Synchronization of spontaneous calcium oscillations in the intact heart. An experimental/theoretical correlative study

Abstract

We have recently reported that spontaneous calcium oscillations (S-CaOs) triggering propagated membrane depolarizations can contribute to arrhythmogenesis in the setting of ischemia/reperfusion (I/R). In a perfused Langendorff guinea pig heart preparation subjected to global I/R, simultaneous optical mapping of intracellular calcium transient and membrane voltage showed, in a majority of experiments, that once S-CaOs developed they were either followed every basic beat resulting in a bigeminal rhythm or became sustained resulting in a tachyarrhythmia. In some experiments, S-CaOs seemed to occur sporadically following some but not all basic beats. To investigate the mechanism of synchronization of S-CaOs in the intact heart resulting in a localized dominant focal activity we developed a theoretical model of pacemaker cells coupled to excitable cells.
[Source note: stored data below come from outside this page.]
Lemma int_or_lit_kind (row : list string) (i : nat) (d : Z) (c : pyval) :
  or_lit (int_at row i) (VInt d) = Ok c -> has_kind KInt c.
Proof.
  unfold or_lit. intros (v & Hv%int_at_kind & H)%bind_Ok.
  inversion H; subst. unfold py_or.
  destruct v as [|z|f|s]; try contradiction; cbn; [exact I|].
  destruct (negb (z =? 0)%Z); exact I.
Qed.

Lemma fk_or_zero_kind (row : list string) (i : nat) (V : gset Z) (c : pyval) :
  or_lit (fk_at row i V) (VInt 0) = Ok c -> has_kind (KKey V) c.
Proof.
  unfold or_lit. intros (v & Hv%fk_at_kind & H)%bind_Ok.
  inversion H; subst. unfold py_or.
  destruct v as [|z|f|s]; try contradiction; cbn.
  destruct (negb (z =? 0)%Z); [exact Hv|now left].
Qed.

Lemma finalidnfe_at_kind (row : list string) (i : nat) (c : pyval) :
  finalidnfe_at row i = Ok c -> has_kind KOneOrTwo c.
Proof.
  unfold finalidnfe_at. intros (v & Hv & H)%bind_Ok.
  destruct (in_1_2 v) eqn:E.
  - rewrite Hv in H. inversion H; subst.
    destruct c as [|z|f|s]; try discriminate. cbn in E |- *.
    apply orb_true_iff in E as [E|E]; apply Z.eqb_eq in E; tauto.
  - inversion H; subst. now left.
Qed.

(** The cells of a tuple, one at a time, from the run that returned it. *)
Ltac cells_of H :=
  repeat (let c := fresh "c" in
          let Hc := fresh "Hc" in
          apply bind_Ok in H as (c & Hc & H));
  inversion H; subst; clear H.

Ltac kind_of_cell :=
  first
    [ eapply int_at_kind; eassumption
    | eapply float_at_kind; eassumption
    | eapply fk_at_kind; eassumption
    | eapply text_or_none_kind; eassumption
    | eapply text_or_lit_kind; [|eassumption]; discriminate
    | eapply float_or_text_kind; eassumption
    | eapply float_or_zero_kind; eassumption
    | eapply int_or_lit_kind; eassumption
    | eapply fk_or_zero_kind; eassumption
    | eapply finalidnfe_at_kind; eassumption ].

Ltac kinds := repeat (constructor; [kind_of_cell|]); constructor.

(** ** Row transformers: what they return and when they raise *)

Lemma bind_raise_here {A B : Type} (m : result A) (k : A -> result B) (e : exn) :
  m = Raise e -> m ≫= k = Raise e.
Proof. now intros ->. Qed.

Lemma bind_raise_later {A B : Type} (m : result A) (k : A -> result B) :
  index_only m -> (forall a, k a = Raise IndexError) ->
  m ≫= k = Raise IndexError.
Proof. intros [[a ->]| ->] Hk; [apply Hk|reflexivity]. Qed.

Lemma index_only_bind {A B : Type} (m : result A) (k : A -> result B) :
  index_only m -> (forall a, index_only (k a)) -> index_only (m ≫= k).
Proof. intros [[a ->]| ->] Hk; [apply Hk|now right]. Qed.

Lemma getitem_index_only (row : list string) (i : nat) :
  index_only (getitem row i).
Proof. unfold getitem. destruct (nth_error row i); [left; eauto|now right]. Qed.

Lemma int_at_index_only (row : list string) (i : nat) : index_only (int_at row i).
Proof.
  apply index_only_bind; [apply getitem_index_only|intros s].
  destruct (safe_int_total (Some s)) as [r ->]. left. cbn. eauto.
Qed.

Lemma float_at_index_only (row : list string) (i : nat) :
  index_only (float_at row i).
Proof.
  apply index_only_bind; [apply getitem_index_only|intros s].
  destruct (safe_float_total (Some s)) as [r ->]. left. cbn. eauto.
Qed.

Lemma str_at_index_only (row : list string) (i : nat) : index_only (str_at row i).
Proof.
  apply index_only_bind; [apply getitem_index_only|intros s]. left. cbn. eauto.
Qed.

Lemma fk_at_index_only (row : list string) (i : nat) (V : gset Z) :
  index_only (fk_at row i V).
Proof.
  apply index_only_bind; [apply getitem_index_only|intros s].
  destruct (clean_foreign_key_spec s V 0) as (z & -> & _). left. cbn. eauto.
Qed.

Lemma or_lit_index_only (e : result pyval) (d : pyval) :
  index_only e -> index_only (or_lit e d).
Proof.
  intros He. apply index_only_bind; [exact He|intros v]. left. cbn. eauto.
Qed.

Lemma finalidnfe_at_index_only (row : list string) (i : nat) :
  index_only (finalidnfe_at row i).
Proof.
  apply index_only_bind; [apply int_at_index_only|intros c].
  destruct (in_1_2 c); [apply int_at_index_only|left; cbn; eauto].
Qed.

Lemma int_at_short (row : list string) (i : nat) :
  (List.length row <= i)%nat -> int_at row i = Raise IndexError.
Proof. intros H. apply bind_raise_here. now apply getitem_short. Qed.

Lemma float_at_short (row : list string) (i : nat) :
  (List.length row <= i)%nat -> float_at row i = Raise IndexError.
Proof. intros H. apply bind_raise_here. now apply getitem_short. Qed.

Lemma str_at_short (row : list string) (i : nat) :
  (List.length row <= i)%nat -> str_at row i = Raise IndexError.
Proof. intros H. apply bind_raise_here. now apply getitem_short. Qed.

Lemma fk_at_short (row : list string) (i : nat) (V : gset Z) :
  (List.length row <= i)%nat -> fk_at row i V = Raise IndexError.
Proof. intros H. apply bind_raise_here. now apply getitem_short. Qed.

Lemma finalidnfe_at_short (row : list string) (i : nat) :
  (List.length row <= i)%nat -> finalidnfe_at row i = Raise IndexError.
Proof. intros H. apply bind_raise_here. now apply int_at_short. Qed.

Ltac short_cell :=
  first
    [ apply bind_raise_here; short_cell
    | apply int_at_short; lia
    | apply float_at_short; lia
    | apply str_at_short; lia
    | apply fk_at_short; lia
    | apply finalidnfe_at_short; lia ].

Ltac index_only_cell :=
  first
    [ apply or_lit_index_only; index_only_cell
    | apply int_at_index_only
    | apply float_at_index_only
    | apply str_at_index_only
    | apply fk_at_index_only
    | apply finalidnfe_at_index_only ].

(** The first cell past the end of the row raises; the cells before it
    return or raise the same exception. *)
Ltac short_row :=
  repeat first
    [ apply bind_raise_here; short_cell
    | apply bind_raise_later; [index_only_cell|intros ?] ].

Ltac reads_columns_proof lemma_ok :=
  intros row; split;
  [ intros Hlen;
    destruct (returns_of_raises _ (lemma_ok row Hlen)) as [t Ht];
    exists t; split; [exact Ht|];
    cells_of Ht; reflexivity
  | intros Hlen; short_row ].

Lemma row_transformers_read_columns_aux (V1 V2 V3 V4 : gset Z) :
  reads_columns repres_row 4
  /\ reads_columns (fornclien_row V1) 10
  /\ reads_columns (produtos_row V2) 13
  /\ reads_columns (pedidos_row V2) 15
  /\ reads_columns (pedidositem_row V4 V3) 11.
Proof.
  split; [|split; [|split; [|split]]].
  - unfold repres_row. reads_columns_proof repres_row_ok.
  - unfold fornclien_row. reads_columns_proof (fornclien_row_ok V1).
  - unfold produtos_row. reads_columns_proof (produtos_row_ok V2).
  - unfold pedidos_row. reads_columns_proof (pedidos_row_ok V2).
  - unfold pedidositem_row. reads_columns_proof (pedidositem_row_ok V4 V3).
Qed.

(** X8: each row transformer reads a fixed number of columns, 4, 10, 13, 15
    and 11: a row with at least that many gives a tuple of exactly that
    many cells, whatever its texts are, and a shorter row raises
    [IndexError]. *)
Theorem row_transformers_read_columns (V W : gset Z) :
  reads_columns repres_row 4
  /\ reads_columns (fornclien_row V) 10
  /\ reads_columns (produtos_row V) 13
  /\ reads_columns (pedidos_row V) 15
  /\ reads_columns (pedidositem_row V W) 11.
Proof. exact (row_transformers_read_columns_aux V V W V). Qed.

Lemma repres_row_kinds (row : list string) (t : tuple) :
  repres_row row = Ok t -> Forall2 has_kind repres_kinds t.
Proof. unfold repres_row. intros H. cells_of H. kinds. Qed.

Lemma fornclien_row_kinds (V : gset Z) (row : list string) (t : tuple) :
  fornclien_row V row = Ok t -> Forall2 has_kind (fornclien_kinds V) t.
Proof. unfold fornclien_row. intros H. cells_of H. kinds. Qed.

Lemma produtos_row_kinds (V : gset Z) (row : list string) (t : tuple) :
  produtos_row V row = Ok t -> Forall2 has_kind (produtos_kinds V) t.
Proof. unfold produtos_row. intros H. cells_of H. kinds. Qed.

Lemma pedidos_row_kinds (V : gset Z) (row : list string) (t : tuple) :
  pedidos_row V row = Ok t -> Forall2 has_kind (pedidos_kinds V) t.
Proof. unfold pedidos_row. intros H. cells_of H. kinds. Qed.

Lemma pedidositem_row_kinds (V W : gset Z) (row : list string) (t : tuple) :
  pedidositem_row V W row = Ok t -> Forall2 has_kind (pedidositem_kinds V W) t.
Proof. unfold pedidositem_row. intros H. cells_of H. kinds. Qed.

(** X9: an Order tuple never holds [None] or a text in a numeric column: the
    order number, the status, the payment term and the client key are
    integers, the client key being 0 or a valid key, the invoice purpose is
    1 or 2, and the weight and the six amounts are floats. *)
Theorem pedidos_row_cells (V : gset Z) (row : list string) (t : tuple) :
  pedidos_row V row = Ok t -> Forall2 has_kind (pedidos_kinds V) t.
Proof. apply pedidos_row_kinds. Qed.

Lemma pedidos_row_cells_witness :
  Forall2 has_kind (pedidos_kinds {[ 7 ]})
    [VInt 0; VNone; VNone; VInt 0; VNone; VInt 1; VInt 2; float_zero; VInt 0;
     float_zero; float_zero; float_zero; float_zero; float_zero; float_zero].
Proof.
  apply (pedidos_row_cells {[ 7 ]}
           [""; ""; ""; "9"; ""; "3"; "x"; ""; ""; ""; ""; ""; ""; ""; ""]).
  vm_compute. reflexivity.
Defined.

(** X10: what the cells of the other four tuples can hold.  A cell written
    [float or "text"] is a float other than zero or that text, so a cost,
    price, quantity or CFOP of zero is replaced like a missing one; a
    foreign-key cell is 0 or a valid key; the remaining cells keep [None]
    for what does not coerce. *)
Theorem row_cells (V W : gset Z) (row : list string) (t : tuple) :
  (repres_row row = Ok t -> Forall2 has_kind repres_kinds t)
  /\ (fornclien_row V row = Ok t -> Forall2 has_kind (fornclien_kinds V) t)
  /\ (produtos_row V row = Ok t -> Forall2 has_kind (produtos_kinds V) t)
  /\ (pedidositem_row V W row = Ok t ->
      Forall2 has_kind (pedidositem_kinds V W) t).
Proof.
  split; [apply repres_row_kinds|].
  split; [apply fornclien_row_kinds|].
  split; [apply produtos_row_kinds|apply pedidositem_row_kinds].
Qed.

Lemma row_cells_witness :
  Forall2 has_kind (produtos_kinds {[ 7 ]})
    [VInt 3; VStr "Cabo"; VInt 7; VInt 1; nao_informado; nao_informado;
     nao_informado; nao_informado; nao_informado; VInt 2; VStr "A";
     nao_informado; nao_informado].
Proof.
  apply (proj1 (proj2 (proj2 (row_cells {[ 7 ]} ∅
           ["3"; "Cabo"; "7"; "1"; "0"; "0.0"; "-0"; "0e5"; "x"; "2"; "A";
            ""; "0,0"]
           _)))).
  vm_compute. reflexivity.
Defined.

(** ** The transformation as a whole *)

Lemma for_rows_Ok (f : list string -> result tuple) (data : list (list string)) :
  forall cleaned,
    for_rows f data = Ok cleaned ->
    Forall2 (fun row t => f row = Ok t) data cleaned.
Proof.
  induction data as [|row data IH]; intros cleaned H.
  - inversion H. constructor.
  - cbn [for_rows] in H. apply bind_Ok in H as (t & Ht & H).
    apply bind_Ok in H as (ts & Hts & H). inversion H; subst.
    constructor; [exact Ht|now apply IH].
Qed.

Lemma if_data_Ok (f : list string -> result tuple) (data : list (list string))
    (cleaned : list tuple) :
  if_data f data = Ok cleaned ->
  Forall2 (fun row t => f row = Ok t) data cleaned.
Proof.
  destruct data; [intros H; inversion H; constructor|apply for_rows_Ok].
Qed.

Lemma Forall2_In_l {A B : Type} (R : A -> B -> Prop) (l : list A) (l' : list B)
    (a : A) :
  Forall2 R l l' -> In a l -> exists b, In b l' /\ R a b.
Proof.
  induction 1 as [|x y l l' Hxy _ IH]; intros Hin; [destruct Hin|].
  destruct Hin as [<-|Hin]; [exists y; split; [now left|exact Hxy]|].
  destruct (IH Hin) as (b & Hb & Hab). exists b. split; [now right|exact Hab].
Qed.

Lemma Forall2_In_r {A B : Type} (R : A -> B -> Prop) (l : list A) (l' : list B)
    (b : B) :
  Forall2 R l l' -> In b l' -> exists a, In a l /\ R a b.
Proof.
  induction 1 as [|x y l l' Hxy _ IH]; intros Hin; [destruct Hin|].
  destruct Hin as [<-|Hin]; [exists x; split; [now left|exact Hxy]|].
  destruct (IH Hin) as (a & Ha & Hab). exists a. split; [now right|exact Hab].
Qed.

(** The first cell of a tuple whose row starts with a text that coerces to
    a non-zero integer, for a first cell written [_safe_convert_to_int(row[0])]
    or [_safe_convert_to_int(row[0]) or 0]. *)
Lemma key_cell (row : list string) (s : string) (z : Z) :
  nth_error row 0 = Some s -> _safe_convert_to_int (Some s) = Ok (Some z) ->
  z <> 0 ->
  int_at row 0 = Ok (VInt z) /\ or_lit (int_at row 0) (VInt 0) = Ok (VInt z).
Proof.
  intros Hnth Hs Hz.
  assert (H : int_at row 0 = Ok (VInt z)).
  { unfold int_at, getitem. rewrite Hnth. cbn [mbind result_bind].
    now rewrite Hs. }
  split; [exact H|]. unfold or_lit. rewrite H. cbn. unfold py_or, truthy.
  destruct (Z.eqb_spec z 0); [contradiction|reflexivity].
Qed.

(** From a valid key to the tuple that carries it as its first cell. *)
Lemma valid_key_has_tuple (f : list string -> result tuple)
    (data : list (list string)) (V : gset Z) (cleaned : list tuple) (z : Z) :
  (forall row s t,
      nth_error row 0 = Some s ->
      _safe_convert_to_int (Some s) = Ok (Some z) -> z <> 0 ->
      f row = Ok t -> nth_error t 0 = Some (VInt z)) ->
  get_valid_pk_set data 0 = Ok V ->
  Forall2 (fun row t => f row = Ok t) data cleaned ->
  z ∈ V ->
  exists t', In t' cleaned /\ nth_error t' 0 = Some (VInt z).
Proof.
  intros Hf HV Hrows Hin.
  apply (pk_loop_members data 0 ∅ V HV z) in Hin as [Hin|Hin];
    [now apply not_elem_of_empty in Hin|].
  destruct Hin as (Hz & row & s & Hrow & Hnth & Hs).
  destruct (Forall2_In_l _ _ _ _ Hrows Hrow) as (t' & Ht' & Hrun).
  exists t'. split; [exact Ht'|]. now apply (Hf row s t').
Qed.

Lemma repres_key (z : Z) (row : list string) (s : string) (t : tuple) :
  nth_error row 0 = Some s ->
  _safe_convert_to_int (Some s) = Ok (Some z) -> z <> 0 ->
  repres_row row = Ok t -> nth_error t 0 = Some (VInt z).
Proof.
  intros Hnth Hs Hz H. destruct (key_cell row s z Hnth Hs Hz) as [Hk _].
  unfold repres_row in H. rewrite Hk in H. cells_of H.
  inversion Hc; subst. reflexivity.
Qed.
(** * The Hill cipher engine of [src/cipher.py], embedded and verified

    The development follows the class [HillCipher] of [src/cipher.py]
    method by method, with the helpers of the sibling engines under
    [src/backend] and the round-trip check of [src/test_cipher.py] that
    the properties refer to.  Python integers are [Z]; Python's [%] and [//]
    are the floor operations [Z.modulo] and [Z.div]; lists are [seq];
    a [str] is the sequence of its Unicode code points; an exception
    is the [Raise] case of a [result].

    The arithmetic of NumPy is modelled at two levels.  In [Np] the
    64-bit integers are unbounded integers, and the rounded floating-point
    results [int(np.round(np.linalg.det(m)))] and
    [np.round(np.linalg.inv(m) * det)] are the exact integers they
    approximate: the determinant and the adjugate of [m].  This is what
    NumPy computes for the keys the cipher is made for, the keys of
    [small_key] below: of side at most 4 with entries between -25 and 25,
    where no sum of products comes near [2 ^ 63] and the error of the
    floating-point factorisation stays far below the one half that
    rounding forgives.  For larger entries it is not: products wrap
    modulo [2 ^ 64], and a float64 of magnitude [2 ^ 53] or more is an even
    integer whatever the determinant is.  So the properties that depend
    on the value of a product, of a determinant or of an inverse are
    stated for the keys of [small_key].  In [F64] the float64 result of
    [np.linalg.det] is kept, and [is_valid_key_matrix_f64] is the
    validator as it rounds that result; it shows where the validator
    leaves the determinant behind. *)

Set Warnings "-notation-overridden,-ambiguous-paths".
Set Warnings "-notation-incompatible-prefix,-deprecated".
Set Warnings "-redundant-canonical-projection".
From HB Require Import structures.
From Stdlib Require Import ZArith Znumtheory Lia String Ascii ZifyBool.
From mathcomp Require Import boot ssralg matrix.

Set Implicit Arguments.
Unset Strict Implicit.
Unset Printing Implicit Defensive.

Local Open Scope Z_scope.

(** ** Exceptions *)

Inductive exn : Type :=
  | ValueError (msg : string)
  | ZeroDivisionError
  | IndexError
  | LinAlgError
  | OverflowError.

Inductive result (A : Type) : Type :=
  | Ok (a : A)
  | Raise (e : exn).

Arguments Ok {A} a.
Arguments Raise {A} e.

Definition bind {A B : Type} (r : result A) (k : A -> result B) : result B :=
  match r with
  | Ok a => k a
  | Raise e => Raise e
  end.

Notation "'let*' x ':=' r 'in' k" := (bind r (fun x => k))
  (at level 200, x name, r at level 100, k at level 200, only parsing).

(** A comprehension whose element expression may raise: the elements are
    evaluated left to right and the first exception ends the evaluation. *)
Fixpoint mapM {A B : Type} (f : A -> result B) (s : seq A) : result (seq B) :=
  match s with
  | [::] => Ok [::]
  | x :: s' => let* y := f x in let* ys := mapM f s' in Ok (y :: ys)
  end.

(** ** The Python built-ins the cipher calls *)

Module Py.

(** A string is the sequence of its code points. *)
Definition str : Type := seq Z.

(** The string a literal of ASCII characters denotes. *)
Definition lit (s : string) : str :=
  [seq Z.of_nat (nat_of_ascii a) | a <- list_ascii_of_string s].

Definition ord (c : Z) : Z := c.

(** [chr(i)] raises [ValueError] outside [range(0x110000)].  (Beyond the
    range of a C [int] CPython raises [OverflowError] instead; the model
    does not tell the two exceptions apart.) *)
Definition chr (i : Z) : result Z :=
  if (0 <=? i) && (i <? 1114112) then Ok i
  else Raise (ValueError "chr() arg not in range(0x110000)").

(** [str.isalpha] and [str.upper] read the Unicode character database.
    Its first 256 entries (Basic Latin and Latin-1 Supplement) are written
    out below.  The entries from U+0100 on are not part of the repository:
    they are a parameter of the model. *)
Record unicode_tail : Type := UnicodeTail {
  tail_isalpha : Z -> bool;
  tail_upper : Z -> seq Z
}.

Definition between (lo hi c : Z) : bool := (lo <=? c) && (c <=? hi).

(** General category L* among the first 256 code points: A-Z, a-z, the
    ordinal indicators, the micro sign, and the accented letters without
    the multiplication sign (U+00D7) and the division sign (U+00F7). *)
Definition latin1_isalpha (c : Z) : bool :=
  [|| between 65 90 c, between 97 122 c, c =? 170, c =? 181, c =? 186,
      between 192 214 c, between 216 246 c | between 248 255 c].

(** Full upper-case mapping of the first 256 code points: the micro sign
    goes to GREEK CAPITAL LETTER MU, the sharp s to "SS", y with diaeresis
    to U+0178. *)
Definition latin1_upper (c : Z) : seq Z :=
  if between 97 122 c then [:: c - 32]
  else if c =? 181 then [:: 924]
  else if c =? 223 then [:: 83; 83]
  else if between 224 246 c || between 248 254 c then [:: c - 32]
  else if c =? 255 then [:: 376]
  else [:: c].

Section Unicode.

Variable ucd : unicode_tail.

Definition isalpha (c : Z) : bool :=
  if c <? 256 then latin1_isalpha c else tail_isalpha ucd c.

Definition upper_char (c : Z) : seq Z :=
  if c <? 256 then latin1_upper c else tail_upper ucd c.

(** [s.upper()] *)
Definition upper (s : str) : str := flatten [seq upper_char c | c <- s].

End Unicode.

(** [s.replace(old, '')] for a one-character [old]. *)
Definition remove_char (old : Z) (s : str) : str :=
  [seq c <- s | ~~ (c =? old)].

(** [range(0, stop, step)] *)
Definition range (stop step : nat) : result (seq nat) :=
  if (step == 0)%N then Raise (ValueError "range() arg 3 must not be zero")
  else Ok [seq (k * step)%N | k <- iota 0 (stop %/ step + (stop %% step != 0))%N].

(** [s[i:j]] for non-negative [i] and [j] *)
Definition slice {A : Type} (s : seq A) (i j : nat) : seq A :=
  drop i (take j s).

(** [s.rstrip(c)] for a one-character [c]: [s] without the run of [c]
    it ends with. *)
Definition rstrip (c : Z) (s : str) : str :=
  rev (drop (find (fun x => ~~ (x =? c)) (rev s)) (rev s)).

(** [s == t] *)
Fixpoint str_eq (s t : str) : bool :=
  match s, t with
  | [::], [::] => true
  | c :: s', d :: t' => (c =? d) && str_eq s' t'
  | _, _ => false
  end.

(** [d[key]] for a dictionary given by the list of its items, with
    one-character keys; [None] stands for [KeyError]. *)
Fixpoint getitem (d : seq (Z * Z)) (key : Z) : option Z :=
  match d with
  | [::] => None
  | (k, v) :: d' => if key =? k then Some v else getitem d' key
  end.
(** One turn of the loop follows one of the five shapes. *)
Lemma install_git_attempt_shape (attempt : nat) (s : State) :
  exists sig evs,
    install_git_attempt w git_url (temp_path w) attempt s = (sig, extend s evs)
    /\ attempt_shape w attempt sig evs.
Proof.
  rewrite install_git_attempt_eq.
  destruct (urlretrieve w _ git_url (temp_path w)) as [e|].
  { eexists. eexists. split; [reflexivity | apply download_failed]. }
  destruct (subprocess_run w _ (installer_cmd w)) as [proc|e].
  2: { eexists. eexists. split; [reflexivity | apply installer_raised]. }
  destruct (returncode proc =? 0)%Z eqn:Hrc.
  - apply Z.eqb_eq in Hrc.
    destruct (os_remove w _ (temp_path w)) as [e|].
    + eexists. eexists. split; [reflexivity | now apply removal_failed].
    + eexists. eexists. split; [reflexivity | now apply installed].
  - apply Z.eqb_neq in Hrc.
    eexists. eexists. split; [reflexivity | now apply installer_failed].
Qed.

Lemma install_git_unfold {R} (s : State) :
  install_git w (R:=R) s
  = match install_git_attempt w git_url (temp_path w) 1 s with
    | (Return b, s') => (Normal b, s')
    | (Raise e, s') => (Raise e, s')
    | (Diverge, s') => (Diverge, s')
    | (_, s') =>
        match install_git_attempt w git_url (temp_path w) 2 s' with
        | (Return b, s'') => (Normal b, s'')
        | (Raise e, s'') => (Raise e, s'')
        | (Diverge, s'') => (Diverge, s'')
        | (_, s'') => (Normal false, s'')
        end
    end.
Proof.
  rewrite install_git_is_from_1.
  unfold install_git_from, call, bind, range, return_. simpl seq. cbn [for_].
  destruct (install_git_attempt w git_url (temp_path w) 1 s) as [[ | | | | ] s1];
    try reflexivity;
    destruct (install_git_attempt w git_url (temp_path w) 2 s1) as [[ | | | | ] s2];
    reflexivity.
Qed.

Lemma attempt_shape_signal (attempt : nat) (sig : signal bool unit) (evs : list event) :
  attempt_shape w attempt sig evs ->
  (exists b, sig = Return b) \/ sig = Normal tt \/ sig = Continue.
Proof.
  intros H. destruct H; unfold give_up_or_go_on;
    destruct (attempt =? MAX_ATTEMPTS)%nat; eauto.
Qed.

Lemma last_attempt_returns (sig : signal bool unit) (evs : list event) :
  attempt_shape w MAX_ATTEMPTS sig evs -> exists b, sig = Return b.
Proof.
  intros H. destruct H; cbv [give_up_or_go_on MAX_ATTEMPTS Nat.eqb]; eauto.
Qed.

Lemma first_attempt_returns (b : bool) (evs : list event) :
  attempt_shape w 1 (Return b) evs -> b = true.
Proof.
  intros H. inversion H; subst; try discriminate; reflexivity.
Qed.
An array of excitable cells coupled to a small number of oscillatory cells were modeled using modified FHN equations. Small changes in both the intrinsic period of the oscillatory cells and the diffusion coefficient resulted in transitions similar to those seen in experiments. The behavior of the model strongly suggests that intermittent synchronization of S-CaOs in the intact heart can result in sporadic focal propagated responses.